The Competition Act, 2002 (as amended), follows the philosophy of modern competition laws
and aims at fostering competition and protecting the Indian markets against anti-competitive
practices. The Act prohibits the anti-competitive agreements, abuse of dominant position and
regulates combinations (mergers and acquisitions) with a view to ensure that there is no adverse
effect on competition within India. The provisions of the Act relating to regulation of
combinations have been enforced with effect from 1st June, 2011.

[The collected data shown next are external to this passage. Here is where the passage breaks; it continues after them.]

(** Lookup depends on the items only, not on their order. *)
Lemma dict_lookup_perm {V : Type} (k : string) (d d' : list (string * V)) :
  NoDup (dict_keys d) -> Permutation d d' ->
  dict_lookup k d = dict_lookup k d'.
Proof.
  intros Hn Hp.
  assert (NoDup (dict_keys d')) as Hn'.
  { eapply Permutation_NoDup; [|exact Hn]. now apply Permutation_map. }
  destruct (dict_lookup k d) as [v|] eqn:E.
  - symmetry. apply dict_lookup_in; [exact Hn'|].
    eapply Permutation_in; [exact Hp|]. now apply dict_lookup_some_in.
  - symmetry. apply dict_lookup_none. apply dict_lookup_none in E.
    intros Hin. apply E. eapply Permutation_in; [|exact Hin].
    apply Permutation_sym. now apply Permutation_map.
Qed.

(** ** Equality of values *)

Lemma py_eq_list xs ys : py_eq (PList xs) (PList ys) = list_eq xs ys.
Proof.
  reflexivity.
Qed.

Lemma py_eq_dict d e :
  py_eq (PDict d) (PDict e) =
  Nat.eqb (List.length d) (List.length e) && dict_items_eq d e.
Proof.
  simpl. f_equal. induction d as [|[k v] d IH]; [reflexivity|].
  simpl. f_equal. apply IH.
Qed.

Lemma list_eq_Forall2 xs ys :
  list_eq xs ys = true <-> Forall2 (fun x y => py_eq x y = true) xs ys.
Proof.
  revert ys. induction xs as [|x xs IH]; intros [|y ys]; simpl.
  - split; [constructor | reflexivity].
  - split; [discriminate | intros H; inversion H].
  - split; [discriminate | intros H; inversion H].
  - rewrite andb_true_iff, IH. split.
    + intros [H1 H2]. now constructor.
    + intros H. inversion H; subst. now split.
Qed.
(** X8. [strings.Title] on an ASCII identifier (letters, digits and
    underscores) changes the first byte only: a small letter in front
    becomes the capital letter, anything else stays. An identifier that
    does not begin with a small letter is left as it is. *)
Theorem Title_ident (c : ascii) (s : string) :
  ascii_ident (String c s) = true ->
  strings.Title U (String c s) =
    String (if unicode.between 97 122 (byte_of c)
            then of_byte (byte_of c - 32) else c) s.
Proof.
  unfold ascii_ident. change (bytes (String c s)) with (byte_of c :: bytes s).
  simpl. intros H. apply andb_true_iff in H as [Hc Hs].
  pose proof (ident_byte_range _ Hc) as Hr.
  unfold strings.Title, strings.Map. fold (title_mapping U).
  change (bytes (String c s)) with (byte_of c :: bytes s).
  cbn [strings.Map_from]. rewrite Decode_ASCII by lia.
  unfold title_mapping at 1.
  change (strings.isSeparator U 32) with true. cbv iota.
  rewrite Map_from_ident by (auto using ident_not_separator).
  unfold unicode.ToTitle, unicode.MaxASCII.
  destruct (Z.leb_spec (byte_of c) 127); [|lia].
  destruct (unicode.between 97 122 (byte_of c)) eqn:Hlow.
  - unfold unicode.between in Hlow. apply andb_true_iff in Hlow as [H1 H2].
    destruct (Z.leb_spec 0 (byte_of c - (97 - 65))); [|lia].
    unfold utf8.EncodeRune, utf8.rune1Max.
    destruct (Z.leb_spec (byte_of c - (97 - 65)) 127); [|lia].
    simpl. unfold of_bytes. simpl. f_equal.
    change (string_of_list_ascii (map of_byte (bytes s))) with (of_bytes (bytes s)).
    apply of_bytes_bytes.
  - destruct (Z.leb_spec 0 (byte_of c)); [|lia].
    unfold utf8.EncodeRune, utf8.rune1Max.
    destruct (Z.leb_spec (byte_of c) 127); [|lia].
    simpl. unfold of_bytes. simpl. rewrite of_byte_of. f_equal.
    change (string_of_list_ascii (map of_byte (bytes s))) with (of_bytes (bytes s)).
    apply of_bytes_bytes.
Qed.

End TitleProperties.

(** The names of the sample methods. *)
Lemma Title_ident_witness :
  ascii_ident "echo" = true /\ ascii_ident "Echo_2" = true /\
  strings.Title Sample.tables "echo" = "Echo" /\
  strings.Title Sample.tables "Echo_2" = "Echo_2".
Proof.
  assert (H1 : ascii_ident "echo" = true) by reflexivity.
  assert (H2 : ascii_ident "Echo_2" = true) by reflexivity.
  split; [exact H1|]. split; [exact H2|]. split.
  - rewrite (Title_ident Sample.tables "e" "cho" H1). reflexivity.
  - rewrite (Title_ident Sample.tables "E" "cho_2" H2). reflexivity.
Defined.

(** ** Replies *)

Lemma substring_all (s : string) : substring 0 (String.length s) s = s.
Proof. induction s as [|c s IH]; simpl; [reflexivity|]. rewrite IH. reflexivity. Qed.

Lemma substring_append (p suf : string) :
  substring (String.length p) (String.length suf) (p +:+ suf) = suf.
Proof. induction p as [|c p IH]; simpl; [apply substring_all|exact IH]. Qed.

Lemma length_append (p suf : string) :
  String.length (p +:+ suf) = (String.length p + String.length suf)%nat.
Proof. induction p as [|c p IH]; simpl; [reflexivity|]. rewrite IH. reflexivity. Qed.

Lemma substring_split (s : string) (n : nat) :
  (n <= String.length s)%nat ->
  s = substring 0 n s +:+ substring n (String.length s - n) s.
Proof.
  revert n. induction s as [|c s IH]; intros n Hn.
  - destruct n; reflexivity.
  - destruct n as [|n]; simpl.
    + rewrite substring_all. reflexivity.
    + simpl in Hn.
      change (String c s =
              String c (substring 0 n s +:+ substring n (String.length s - n) s)).
      f_equal. apply IH. lia.
Qed.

Broadly, a combination under the Act means acquisition of control, shares, voting rights or
assets, acquisition of control by a person over an enterprise where such person has direct or
indirect control over another enterprise engaged in competing businesses. Combinations are
classified into horizontal, vertical and conglomerate combinations. If a proposed combination
causes or is likely to cause appreciable adverse effect on competition, it cannot be permitted to
take effect.

Horizontal combinations are those that are between rivals and are most likely to cause
appreciable adverse effect on competition. Vertical combinations are those that are between
enterprises that are at different stages of the production chain and are less likely to cause
appreciable adverse effect on competition. Conglomerate combinations are those that are
between enterprises not in the same line of business or in the same relevant market and are
least likely to cause appreciable adverse effect on competition.1

The article will begin with the study of the evolution of the MRTP act and will analyze the
loopholes in the act that led to the passing of the competition act. The article will mainly focus
on the concept of merger and will also lay emphasis on the factors that has led in the increase
of this business arrangement so extensively.2 The article will also discuss several kinds of
merger. The article will profoundly analyse the role of the competition commission of India
and the powers conferred upon it in regard to combinations under the act. 3

The main motive of the author behind writing this article is to make an easy understanding of
the concept of merger and how it is regulated by the competition commission.

1
Hari Krishan, “A Review of Mergers and Acquisitions in India”, A Research Paper, Submitted to Competition
Commission of India (CCI), New Delhi, September 2012, pp. 1-56, p. 10. 6
2
D.S. Nakara v. Union of India, AIR 1983 SC 130. 7
3
D.P. Mittal, 2011, p. 13, para 0.5.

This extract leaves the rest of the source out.